I would soon find that no such location existed. The clouds were like Swiss cheese--small holes here and there but very dense and hard to see through. Lights from streetlamps, hospitals and parking lots seemed to illuminate whichever pocket of the sky on which I currently focused my search. It was cold and windy, which made it hard for me to hold my camera steady and impossible to light a cigarette had my friend not been there to shield me.

At around 4 AM (when NASA says the shower should have peaked on the East Coast), we had yet to see any meteors. We alternately wandered around to find a better viewing spot and took sitting breaks wherever those spots were.

But wherever they were, no spot was "better" than the last. The city envelops the sky. It renders it partially inaccessible to city-dweller. There could have been a small cluster of meteors right in front of my eyes--UPMC Montefiore was just in the way.

So we just kind of sat a lot. The prolonged silences were mutually enjoyed. The sky, however inaccessible, is a nice backdrop for silence. It was the kind of night a man could get some thinking done.


This is where we finally settled, finally leaving at 4:14 EST.
Believe it or not, it was one of the more conducive lighting schemes.

Monday, November 16, 2009

The Pittsburgher's Guide to the 2009 Leonids Meteor Shower

Tonight through early tomorrow morning, the annual Leonids meteor shower will peak. This occurs as the Earth passes through a cloud of particles left over from deteriorated comets.

Obviously, for optimal viewing, you'll want to be in the darkest place possible. This may prove difficult for us city-dwellers, but NASA has a neat little widget on its website that lets you input your coordinates, conditions and viewing times, offering a rough estimate of the number of meteors you can expect to see. Below is the chart for greater Pittsburgh:


Note that the peak time for viewing will be at 2:28 local time, and we can expect to see around 2.5 meteors per hour then. Not spectacular by any stretch, but still more meteors than one can expect to see over the course of an entire year.

Sunday, November 15, 2009

Intro to the Drake Equation

Amid all of last week's Carl Sagan festivities, I came across this clip from the 1980 mini-series, "Cosmos," which Sagan helped write, produce, and starred in.

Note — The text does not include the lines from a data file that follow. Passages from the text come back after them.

(** * Dispatch core of the assistant: registry, route resolution, invocation

    A shallow embedding of [RegisterPackage], [getPkg] and [callPkg] (package
    [main]) together with the properties of the registry, of the resolver and
    of the dispatcher that follow from them.

    Conventions of the embedding.
    - Go strings are byte strings; they are modelled by [string].  The
      library functions [strings.ToLower] and [strings.Title] are modelled on
      ASCII input: bytes outside the ASCII letters are left as they are.
    - The process-wide map [regPkgs] is a [gmap string PkgWrapper]; a lookup
      that yields Go's [nil] is [None].
    - Output on the logger and calls that leave the process (dialing, remote
      procedure calls) are appended to a trace kept in the state.
    - What the outside world answers (the dialer, the persistence layer, the
      remote skill) is a [World] record of functions. *)

From stdpp Require Import gmap strings list fin_maps pretty.
From Stdlib Require Import ZArith Ascii.

Local Open Scope Z_scope.

(** ** Library functions on strings *)

Module Strings.

(** ASCII upper-case letters, 'A' to 'Z'. *)
Definition isUpper (a : ascii) : bool :=
  let n := N_of_ascii a in ((65 <=? n) && (n <=? 90))%N.

(** ASCII lower-case letters, 'a' to 'z'. *)
Definition isLower (a : ascii) : bool :=
  let n := N_of_ascii a in ((97 <=? n) && (n <=? 122))%N.

Definition isDigit (a : ascii) : bool :=
  let n := N_of_ascii a in ((48 <=? n) && (n <=? 57))%N.

Definition lowerChar (a : ascii) : ascii :=
  if isUpper a then ascii_of_N (N_of_ascii a + 32) else a.

Definition upperChar (a : ascii) : ascii :=
  if isLower a then ascii_of_N (N_of_ascii a - 32) else a.

(** [strings.ToLower]. *)
Fixpoint ToLower (s : string) : string :=
  match s with
  | EmptyString => EmptyString
  | String a s' => String (lowerChar a) (ToLower s')
  end.

(** [isSeparator] of package [strings]: ASCII letters, digits and the
    underscore do not separate words, every other ASCII byte does.  Bytes
    from 128 on (parts of a multi-byte rune) are kept inside the word. *)
Definition isSeparator (a : ascii) : bool :=
  if (N_of_ascii a <=? 127)%N
  then negb (isDigit a || isLower a || isUpper a || Ascii.eqb a "_")
  else false.

Fixpoint titleFrom (prev : ascii) (s : string) : string :=
  match s with
  | EmptyString => EmptyString
  | String a s' =>
      String (if isSeparator prev then upperChar a else a) (titleFrom a s')
  end.

(** [strings.Title]: upper-cases the first letter of every word; the
    scan starts as if a space came before the string. *)
Definition Title (s : string) : string := titleFrom " " s.

(** [strings.Split(s, sep)] for a separator of one byte: the fields of [s]
    between the occurrences of [sep]; never the empty list. *)
Fixpoint Split (s : string) (sep : ascii) : list string :=
  match s with
  | EmptyString => [EmptyString]
  | String a s' =>
      if Ascii.eqb a sep then EmptyString :: Split s' sep
      else match Split s' sep with
           | [] => [String a EmptyString]
           | f :: fs => String a f :: fs
           end
  end.

(** [strconv.Itoa]: decimal digits, with a leading minus sign below zero. *)
Definition Itoa (n : Z) : string := pretty n.

End Strings.

Import Strings.

(** [strings.Split(t, "'")[0]], as both loops of [getPkg] apply it to a
    token.  [Split] never returns the empty slice, so the index is in
    range; the default of [hd] is not reached. *)
Definition firstField (t : string) : string := hd EmptyString (Split t "'").

(** Go's [int] on the 64-bit targets, with its wrap-around. *)
Definition wrapInt (z : Z) : Z := (z + 2 ^ 63) mod 2 ^ 64 - 2 ^ 63.

(** ** Data model *)

(** [pkg.Pkg]: the descriptor a skill sends when it registers.  The type is
    declared in package [pkg]; the fields are the ones the dispatch core
    reads. *)
Record PkgConfig := {
  Name : string;
  ServerAddress : string;
  Port : Z
}.

(** [datatypes.StructuredInput]: recognised command and object tokens, in
    the order in which they appear. *)
Record StructuredInput := {
  Commands : list string;
  Objects : list string
}.

Record Pkg := {
  Config : PkgConfig;
  Trigger : StructuredInput
}.

(** An open [*rpc.Client]; the dialer hands out the handle. *)
Record Client := { connID : nat }.

(** [pkg.PkgWrapper]: descriptor and connection, the value type of the
    registry. *)
Record PkgWrapper := {
  P : Pkg;
  RPCClient : Client
}.

(** Go [error] values the core tells apart: the sentinel
    [ErrMissingPackage] and whatever a collaborator returned. *)
Inductive Err :=
| ErrMissingPackage
| ErrOther (text : string).

Record User := { ID : Z }.

(** [m.LastResponse]: what the previous turn left behind; the core reads
    its [Route]. *)
Record Response := { RespRoute : string }.

Record Input := { StructuredInput_ : StructuredInput }.

(** [datatypes.Message].  [MsgUser] and [LastResponse] are pointers, [None]
    is [nil]. *)
Record Message := {
  MsgUser : option User;
  MsgInput : Input;
  LastResponse : option Response;
  Route : string
}.

(** [datatypes.ResponseMsg]; its zero value is what [callPkg] allocates
    before the call. *)
Record ResponseMsg := { Sentence : string }.

Definition emptyResponseMsg : ResponseMsg := {| Sentence := EmptyString |}.

Definition msgCommands (m : Message) : list string :=
  Commands (StructuredInput_ (MsgInput m)).

Definition msgObjects (m : Message) : list string :=
  Objects (StructuredInput_ (MsgInput m)).

Definition setLastResponse (r : option Response) (m : Message) : Message :=
  {| MsgUser := MsgUser m; MsgInput := MsgInput m;
     LastResponse := r; Route := Route m |}.

Definition setRoute (r : string) (m : Message) : Message :=
  {| MsgUser := MsgUser m; MsgInput := MsgInput m;
     LastResponse := LastResponse m; Route := r |}.
Lemma waited_visits (share : Q) (visits : list (string * list (call * bool))) :
  Forall (fun v => waited (snd v) = [(fst v, share)]) visits ->
  waited (concat (map snd visits)) = map (fun sel => (sel, share)) (map fst visits).
Proof.
  induction 1 as [| v visits Hv _ IH]; [reflexivity |].
  cbn [map concat]. rewrite waited_app, Hv, IH. reflexivity.
Qed.

Lemma whole_share (n : nat) (k : Z) :
  n <> 0%nat -> inject_Z (Z.of_nat n * k) / inject_Z (Z.of_nat n) == inject_Z k.
Proof.
  intros Hn. rewrite inject_Z_mult. field. apply inject_Z_nonzero. lia.
Qed.

(** X21.  [waitForTooltip] waits once for each selector it tries, in the
    order of the selectors and each time with the share
    [timeout / numberOfSelectors]; when it throws it has waited for every
    selector.  When the timeout is a whole number of milliseconds below
    2^53 and a multiple [n * k] of the number [n] of selectors, as for
    the defaults (3000 ms over 8 selectors, 375 ms each), every wait gets
    the whole number [k], the timeouts of the waits add up to [k] times
    the number of selectors tried: at most the timeout of the call, and
    exactly the timeout when it throws.  With an empty list of selectors
    it throws at once and calls nothing. *)
Theorem waitForTooltip_budget (options : option WaitOptions) (s : state W) :
  exists r seg w',
    waitForTooltip deps options s = (r, mkState w' (journal s ++ seg)) /\
    (exists tried later,
       selectorsOf options = tried ++ later /\
       waited seg = map (fun sel => (sel, shareOf options)) tried /\
       (forall e, r = Throw e -> later = []) /\
       (forall k, (0 <= k)%Z -> selectorsOf options <> [] ->
          timeoutOf options = (Z.of_nat (length (selectorsOf options)) * k)%Z ->
          (timeoutOf options < 2 ^ 53)%Z ->
          shareOf options == inject_Z k /\
          totalWaited seg == inject_Z (Z.of_nat (length tried) * k) /\
          (Z.of_nat (length tried) * k <= timeoutOf options)%Z /\
          (forall e, r = Throw e -> (Z.of_nat (length tried) * k = timeoutOf options)%Z))) /\
    (selectorsOf options = [] -> seg = [] /\ exists e, r = Throw e) /\
    (options = None -> shareOf options == 375).
Proof.
  assert (E : waitForTooltip deps options s
              = bind (trySelectors deps (shareOf options) (selectorsOf options))
                  (fun r => match r with
                            | Some info => ret info
                            | None => throw (timeoutMessage (timeoutOf options)
                                               (selectorsOf options))
                            end) s).
  { unfold waitForTooltip, shareOf, selectorsOf, timeoutOf.
    destruct options as [o |]; reflexivity. }
  rewrite E. unfold bind.
  destruct (trySelectors_spec deps (shareOf options) (selectorsOf options) s)
    as (r & visits & w1 & rest & -> & Hsels & Hall & Hsome & Hnone & _).
  pose proof (totalWaited_visits _ _ Hall) as Htotal.
  pose proof (waited_visits _ _ Hall) as Hwaited.
  assert (Hlen : length (selectorsOf options) = (length visits + length rest)%nat).
  { rewrite Hsels, List.length_app, List.length_map. reflexivity. }
  exists (match r with
          | Some info => Ok info
          | None => Throw (timeoutMessage (timeoutOf options) (selectorsOf options))
          end), (concat (map snd visits)), w1.
  split; [destruct r; reflexivity |]. split; [| split].
  - exists (map fst visits), rest. split; [exact Hsels |]. split; [exact Hwaited |].
    assert (Hrest : forall e,
              match r with
              | Some info => Ok info
              | None => Throw (timeoutMessage (timeoutOf options) (selectorsOf options))
              end = Throw e -> rest = []).
    { intros e He. destruct r as [info |]; [discriminate He |]. now destruct (Hnone eq_refl). }
    split; [exact Hrest |].
    intros k Hk Hne Htime _. rewrite List.length_map.
    assert (Hshare : shareOf options == inject_Z k).
    { unfold shareOf. rewrite Htime. apply whole_share.
      intros H0. apply Hne. now apply List.length_zero_iff_nil. }
    split; [exact Hshare |]. split; [| split].
    + rewrite Htotal, Hshare, <- inject_Z_mult. reflexivity.
    + rewrite Htime, Hlen. apply Z.mul_le_mono_nonneg_r; lia.
    + intros e He. rewrite (Hrest e He) in Hlen. cbn [length] in Hlen.
      rewrite Htime, Hlen, Nat.add_0_r. reflexivity.
  - intros Hnil. rewrite Hnil in *. cbn [length] in Hlen.
    assert (visits = []) as -> by (destruct visits; [reflexivity | cbn in Hlen; lia]).
    split; [reflexivity |]. destruct r as [info |]; [| eexists; reflexivity].
    destruct (Hsome info eq_refl) as (pre & w0 & text & html & box & Hv & _).
    destruct pre; discriminate Hv.
  - intros ->. reflexivity.
Qed.
Lemma shouldIgnore_mono
    (this : FileSynchronizer) (patterns : list string)
    (relativePath : string) (isDirectory : bool) :
  (forall raw, In raw (ignorePatterns this) -> In raw patterns) ->
  shouldIgnore sep minimatch this relativePath isDirectory = true ->
  shouldIgnore sep minimatch (withPatterns this patterns) relativePath
               isDirectory = true.
Proof.
  intros Hincl. unfold shouldIgnore. cbn [withPatterns ignorePatterns].
  destruct (hasHiddenPart sep relativePath); [reflexivity |].
  destruct (ignorePatterns this) as [| r0 l0] eqn:E0; [discriminate |].
  cbn [List.length Nat.eqb].
  destruct patterns as [| r1 l1];
    [exfalso; apply (Hincl r0); now left |].
  cbn [List.length Nat.eqb].
  destruct (JsString.isEmpty (normalizePath relativePath)); [discriminate |].
  apply existsb_members. exact Hincl.
Qed.

(** X22: [shouldIgnore] reads the patterns as a set: a path ignored
    under a list is ignored under every list that holds the same
    patterns and more, and two lists that hold the same patterns, in
    whatever order and however often, give the same answer. *)
Theorem shouldIgnore_more_patterns
    (this : FileSynchronizer) (patterns : list string)
    (relativePath : string) (isDirectory : bool) :
  ((forall raw, In raw (ignorePatterns this) -> In raw patterns) ->
   shouldIgnore sep minimatch this relativePath isDirectory = true ->
   shouldIgnore sep minimatch (withPatterns this patterns) relativePath
                isDirectory = true)
  /\ ((forall raw, In raw (ignorePatterns this) <-> In raw patterns) ->
      shouldIgnore sep minimatch (withPatterns this patterns) relativePath
                   isDirectory
      = shouldIgnore sep minimatch this relativePath isDirectory).
Proof.
  split; [apply shouldIgnore_mono |].
  intros Hsame.
  destruct (shouldIgnore sep minimatch this relativePath isDirectory) eqn:E.
  - apply shouldIgnore_mono; [apply Hsame | exact E].
  - destruct (shouldIgnore sep minimatch (withPatterns this patterns)
                relativePath isDirectory) eqn:E'; [| reflexivity].
    apply (shouldIgnore_mono _ (ignorePatterns this)) in E';
      [| apply Hsame].
    assert (Hthis : withPatterns (withPatterns this patterns)
                                 (ignorePatterns this) = this)
      by now destruct this.
    rewrite Hthis in E'. congruence.
Qed.

Ltac split_ifs :=
  repeat match goal with
         | |- context [if ?c then _ else _] =>
             match c with
             | context [if _ then _ else _] => fail 1
             | _ => destruct c eqn:?
             end
         end.

Lemma matchGitignorePattern_file_directory
    (normalizedPath pws pws' rawPattern : string) :
  matchGitignorePattern minimatch normalizedPath pws rawPattern false = true ->
  matchGitignorePattern minimatch normalizedPath pws' rawPattern true = true.
Proof.
  unfold matchGitignorePattern. cbv zeta. cbn [andb].
  destruct (JsString.isEmpty rawPattern || JsString.startsWith rawPattern "#");
    [discriminate |].
  destruct (JsString.isEmpty (JsString.trim rawPattern)); [discriminate |].
  destruct (JsString.startsWith (JsString.trim rawPattern) "!");
    [discriminate |].
  destruct (JsString.endsWith (JsString.trim rawPattern) "/");
    [| exact (fun H => H)].
  destruct (JsString.startsWith (JsString.trim rawPattern) "/");
    cbn [negb andb]; intros H; split_ifs; try reflexivity;
    try discriminate; congruence.
Qed.

Lemma matchGitignorePattern_no_directory_pattern
    (normalizedPath pws pws' rawPattern : string) (d d' : bool) :
  JsString.endsWith (JsString.trim rawPattern) "/" = false ->
  matchGitignorePattern minimatch normalizedPath pws rawPattern d
  = matchGitignorePattern minimatch normalizedPath pws' rawPattern d'.
Proof.
  unfold matchGitignorePattern. cbv zeta. intros ->. reflexivity.
Qed.
(** * IrisGridProxyModel: a shallow embedding and its properties

    The development follows [packages/iris-grid/src/IrisGridProxyModel.ts].
    The proxy is a JavaScript object whose fields are mutated by its methods
    and by promise callbacks; here its fields are the record [Proxy], the
    promise objects it creates live in a store indexed by allocation order,
    and every call the proxy makes on a collaborator (a backing model, or its
    own [dispatchEvent]) is appended to a call log.  Methods are functions
    from worlds to worlds; a method that can throw returns a [Result]. *)

From Stdlib Require Import ZArith.
From stdpp Require Import base decidable option list gmap strings.

Open Scope string_scope.
Open Scope list_scope.
Open Scope nat_scope.

(** ** Data *)

(** A JavaScript array: [===] compares the reference, [deepEqual] the
    contents. *)
Record JsArray (A : Type) := MkArray { ref : nat; items : list A }.
Arguments MkArray {A} _ _.
Arguments ref {A} _.
Arguments items {A} _.

Definition same_ref {A} (a b : JsArray A) : bool := bool_decide (ref a = ref b).

Definition ColumnName := string.
Definition ModelIndex := Z.
Abbreviation ModelId := nat (only parsing).
Abbreviation PromiseId := nat (only parsing).

(** [DhType.Column]; the proxy only reads [name]. *)
Record Column := MkColumn { name : ColumnName }.

#[global] Instance Column_eq_dec : EqDecision Column.
Proof. solve_decision. Defined.

(** [DhType.RollupConfig]. *)
Record RollupConfig := MkRollupConfig {
  groupingColumns : list ColumnName;
  aggregations : gmap string (list ColumnName);
  includeConstituents : bool;
  includeOriginalColumns : option bool;
  includeDescriptions : bool
}.
Lemma generateSummary_writes_witness :
  writes (trace_of (run (handleGenerateSummary Scenario.w_no_candidate) Sample.r_week))
  = [Call_addDoc [lit "teams"; lit "t1"; lit "summaries"]
       (SummaryDoc (lit "2026-W09") (lit "No summary returned."))].
Proof.
  apply (proj2 (generateSummary_writes Scenario.w_no_candidate Sample.r_week)
           Sample.squad FirestoreHandle (lit "No summary returned."));
    [reflexivity | reflexivity | discriminate | reflexivity].
Defined.

(** X13: a request made by [handleGenerateSummary] carries the
    prompt of the active team's name, the selected week and the entries of
    that week only, of which there is at least one; it is the only request of
    the run. *)
Theorem generateSummary_request (w : World) (r : AppState) (req : Request) :
  In (Call_fetch req) (trace_of (run (handleGenerateSummary w) r)) ->
  exists team,
    activeTeam r = Some team
    /\ db w <> None
    /\ weekEntries r <> []
    /\ text req = prompt (Team.name team) (weekKey r) (weekEntries r)
    /\ Forall (fun item => Entry.weekKey item = weekKey r) (weekEntries r)
    /\ List.filter is_fetch (trace_of (run (handleGenerateSummary w) r))
       = [Call_fetch req].
Proof.
  rewrite run_handleGenerateSummary.
  destruct (activeTeam r) as [team|]; [|intros H; in_trace H].
  destruct (db w); cbv zeta; [|intros H; in_trace H].
  destruct (weekEntries r) as [|item l] eqn:Hw; [intros H; in_trace H|].
  change (length (item :: l) =? 0)%nat with false. cbv iota.
  pose proof (createAiSummary_calls w (Team.name team) (weekKey r) (item :: l) r)
    as Hcalls.
  pose proof (weekEntries_key r) as Hkey. rewrite Hw in Hkey.
  destruct (createAiSummary _ _ _ _ _) as [[o s'] t].
  unfold trace_of in Hcalls. cbn [snd] in Hcalls.
  assert (Hin : forall tail,
             List.filter is_fetch tail = [] ->
             In (Call_fetch req)
               ([Call_setError (lit ""); Call_setLoadingAi true] ++ t ++ tail) ->
             text req = prompt (Team.name team) (weekKey r) (item :: l)
             /\ List.filter is_fetch
                  ([Call_setError (lit ""); Call_setLoadingAi true] ++ t ++ tail)
                = [Call_fetch req]).
  { intros tail Htail H. destruct Hcalls as [-> | (req' & -> & Htext)].
    - cbn in H. destruct H as [H | [H | H]]; try discriminate H.
      exfalso. assert (Hf : In (Call_fetch req) (List.filter is_fetch tail))
        by (apply filter_In; now split).
      now rewrite Htail in Hf.
    - cbn in H. destruct H as [H | [H | [H | H]]]; try discriminate H.
      + injection H as <-. split; [exact Htext|]. cbn. now rewrite Htail.
      + exfalso. assert (Hf : In (Call_fetch req) (List.filter is_fetch tail))
          by (apply filter_In; now split).
        now rewrite Htail in Hf. }
  destruct o as [txt|e]; cbv zeta.
  - destruct (addDoc_reply w _ _); unfold trace_of; cbn [snd]; intros H;
      apply Hin in H as (Htext & Hone); try reflexivity;
      exists team; now repeat split.
  - unfold trace_of; cbn [snd]; intros H.
    apply Hin in H as (Htext & Hone); try reflexivity.
    exists team; now repeat split.
Qed.

Lemma generateSummary_request_witness :
  exists team,
    activeTeam Sample.r_week = Some team
    /\ db Sample.w_ok <> None
    /\ weekEntries Sample.r_week <> [].
Proof.
  destruct (generateSummary_request Sample.w_ok Sample.r_week
              {| url := lit "https://generativelanguage.googleapis.com/v1beta/models/gemini-1.5-flash:generateContent?key="
                        ++ lit "gemini-key";
                 method := lit "POST";
                 contentType := lit "application/json";
                 text := prompt (lit "Squad") (lit "2026-W09") [Sample.ana] |}
              (or_intror (or_intror (or_introl eq_refl))))
    as (team & H1 & H2 & H3 & _).
  exists team. exact (conj H1 (conj H2 H3)).
Defined.

(** X14: the two form handlers leave the loading flag alone;
    [handleGenerateSummary] either stops at a guard, with no outside call and
    the flag untouched, or sets the flag right after clearing the error,
    makes its calls, and resets the flag as its last call. *)
Theorem loading_flag_protocol (w : World) (r : AppState) :
  loadingAi (state_of (run (handleCreateTeam w) r)) = loadingAi r
  /\ loadingAi (state_of (run (handleAddEntry w) r)) = loadingAi r
  /\ (let res := run (handleGenerateSummary w) r in
      (List.filter is_external (trace_of res) = []
       /\ loadingAi (state_of res) = loadingAi r
       /\ forall v, ~ In (Call_setLoadingAi v) (trace_of res))
      \/ (exists mid,
             trace_of res
             = [Call_setError (lit ""); Call_setLoadingAi true] ++ mid
               ++ [Call_setLoadingAi false]
             /\ loadingAi (state_of res) = false
             /\ forall v, ~ In (Call_setLoadingAi v) mid)).
Proof.
  split; [|split].
  - rewrite run_handleCreateTeam.
    destruct (negb _); [reflexivity|]. destruct (db w); [|reflexivity].
    cbv zeta. destruct (addDoc_reply w _ _); reflexivity.
  - rewrite run_handleAddEntry.
    destruct (activeTeam r); [|reflexivity]. destruct (db w); [|reflexivity].
    destruct (_ || _); [reflexivity|].
    cbv zeta. destruct (addDoc_reply w _ _); reflexivity.
  - cbv zeta. rewrite run_handleGenerateSummary.
    destruct (activeTeam r) as [team|].
    2:{ left. repeat split. intros v H. in_trace H. }
    destruct (db w); cbv zeta.
    2:{ left. repeat split. intros v H. in_trace H. }
    destruct (_ =? _)%nat.
    { left. repeat split. intros v H. in_trace H. }
    right.
    pose proof (createAiSummary_calls w (Team.name team) (weekKey r) (weekEntries r) r)
      as Hcalls.
    destruct (createAiSummary _ _ _ _ _) as [[o s'] t].
    unfold trace_of in Hcalls. cbn [snd] in Hcalls.
    assert (Ht : forall v, ~ In (Call_setLoadingAi v) t).
    { intros v H. destruct Hcalls as [-> | (req & -> & _)]; in_trace H. }
    destruct o as [txt|e].
    + destruct (addDoc_reply w _ _); unfold trace_of, state_of; cbn [fst snd].
      * exists (t ++ [Call_addDoc [lit "teams"; Team.id team; lit "summaries"]
                        (SummaryDoc (weekKey r) txt)]).
        rewrite <- !app_assoc. repeat split.
        intros v H. apply in_app_or in H as [H | H]; [now apply (Ht v)|]. in_trace H.
      * exists (t ++ [Call_addDoc [lit "teams"; Team.id team; lit "summaries"]
                        (SummaryDoc (weekKey r) txt); Call_setError (message e)]).
        rewrite <- !app_assoc. repeat split.
        intros v H. apply in_app_or in H as [H | H]; [now apply (Ht v)|]. in_trace H.
    + unfold trace_of, state_of; cbn [fst snd].
      exists (t ++ [Call_setError (message e)]).
      rewrite <- !app_assoc. repeat split.
      intros v H. apply in_app_or in H as [H | H]; [now apply (Ht v)|]. in_trace H.
Qed.

(** X15: when the model call returns and the store rejects the
    summary, [handleGenerateSummary] returns, shows the message of the
    rejection, resets the loading flag, and the run has not succeeded. *)
Theorem generateSummary_write_rejected (w : World) (r : AppState)
  (team : Team.t) (d : Firestore) (summaryText : jsstring) (e : JsError) :
  activeTeam r = Some team ->
  db w = Some d ->
  weekEntries r <> [] ->
  outcome_of (createAiSummary w (Team.name team) (weekKey r) (weekEntries r) r)
  = Returned summaryText ->
  addDoc_reply w [lit "teams"; Team.id team; lit "summaries"]
    (SummaryDoc (weekKey r) summaryText) = Thrown e ->
  let res := run (handleGenerateSummary w) r in
  outcome_of res = Returned tt
  /\ error (state_of res) = message e
  /\ loadingAi (state_of res) = false
  /\ succeeded w GenerateSummary r = false.
Proof.
  intros Hteam Hdb Hw Hcall Hreply. cbv zeta. unfold succeeded. simpl handler.
  rewrite run_handleGenerateSummary, Hteam, Hdb.
  destruct (weekEntries r) as [|item l] eqn:Hl; [congruence|].
  change (length (item :: l) =? 0)%nat with false. cbv iota.
  destruct (createAiSummary_frame w (Team.name team) (weekKey r) (item :: l))
    as (o & t & Ht & Hframe).
  rewrite (Hframe r) in *. unfold outcome_of in Hcall. cbn [fst] in Hcall. subst o.
  cbv zeta. remember [lit "teams"; Team.id team; lit "summaries"] as path.
  remember (SummaryDoc _ _) as doc. rewrite Hreply.
  unfold outcome_of, state_of, trace_of; cbn [fst snd]. repeat split.
  rewrite !existsb_app, (acknowledged_is_write w t Ht). cbn. now rewrite Hreply.
Qed.
(** * scripts/changelog_head.py: the body of the first changelog entry

    A shallow embedding of the script, statement by statement:
    - Python 2 byte strings are lists of [ascii] characters;
    - [str.strip()] removes the six ASCII whitespace characters from both ends;
    - [re.match] is a small backtracking matcher over the fragment of the
      pattern language that the script's two patterns use;
    - the module-level loop is a fold over the lines of the file that threads
      the flag [found_first_header] and the lines printed so far, and that
      reports whether it left through [break] and which lines it never read. *)

From Stdlib Require Import Ascii String List Bool Arith Lia.
From stdpp Require Import base list sets strings.

Local Open Scope bool_scope.
Local Open Scope list_scope.

(** ** Byte strings *)

Abbreviation str := (list ascii).

Definition bytes (s : string) : str := list_ascii_of_string s.

Definition LF : ascii := ascii_of_nat 10.

(** A line as file iteration yields it: its text and the line break. *)
Definition ln (s : string) : str := bytes s ++ [LF].

(** [isspace] of the C locale: space, and tab to carriage return. *)
Definition isspace (c : ascii) : bool :=
  let n := nat_of_ascii c in
  (n =? 32) || ((9 <=? n) && (n <=? 13)).

Fixpoint lstrip (s : str) : str :=
  match s with
  | [] => []
  | c :: t => if isspace c then lstrip t else s
  end.

Definition rstrip (s : str) : str := reverse (lstrip (reverse s)).

(** [line.strip()] *)
Definition strip (s : str) : str := rstrip (lstrip s).

(** ** File iteration: [for line in open("CHANGELOG.md")]

    The file's content is cut after every line break; each line keeps its
    line break, and a last line without one is yielded as it is. *)

Fixpoint readlines_from (cur : str) (content : str) : list str :=
  match content with
  | [] => match cur with [] => [] | _ => [reverse cur] end
  | c :: t =>
      if Ascii.eqb c LF then reverse (c :: cur) :: readlines_from [] t
      else readlines_from (c :: cur) t
  end.

Definition readlines (content : str) : list str := readlines_from [] content.

(** ** Regular expressions: the fragment used by the script *)

Inductive regex : Type :=
| Bol                      (* ^ *)
| Eol                      (* $ *)
| Chr (c : ascii)          (* a literal character, escaped or not *)
| Dot                      (* . : any character but a line break *)
| Seq (r1 r2 : regex)
| Star (r : regex)         (* r* *)
| Plus (r : regex).        (* r+ *)

(** [$] without MULTILINE: at the end, or before a line break that ends the
    string. *)
Definition at_end (s : str) : bool :=
  match s with
  | [] => true
  | [c] => Ascii.eqb c LF
  | _ => false
  end.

I first learned about the Drake equation in the very first class I ever attended at Pitt. It was called "Intelligent Life in the Universe," and the long-term goal of the class was to tangibly estimate the likelihood of human-like species existing elsewhere in the Universe. The equation (which was the culminating lesson of the course), was formulated by Dr. Frank Drake in 1960. Basically, what the formula does is take all of the variables involved in determining the existence of aliens (number of stars in the Universe, number of galaxies, evolutionary conditions, etc.) and enables a rough estimate for the number of intelligent civilizations in the Universe at a given time.

The clip below shows Sagan guiding the viewer through the equation. The kicker comes at the end, though--the difference between an incredibly populated Universe and a barren one hinges on civilizations' ability not to destroy themselves. In other words, if intelligent societies can avoid self-destruction, then the Universe is likely filled with worlds such as our own.



Yet another case for the disarmament of Iran.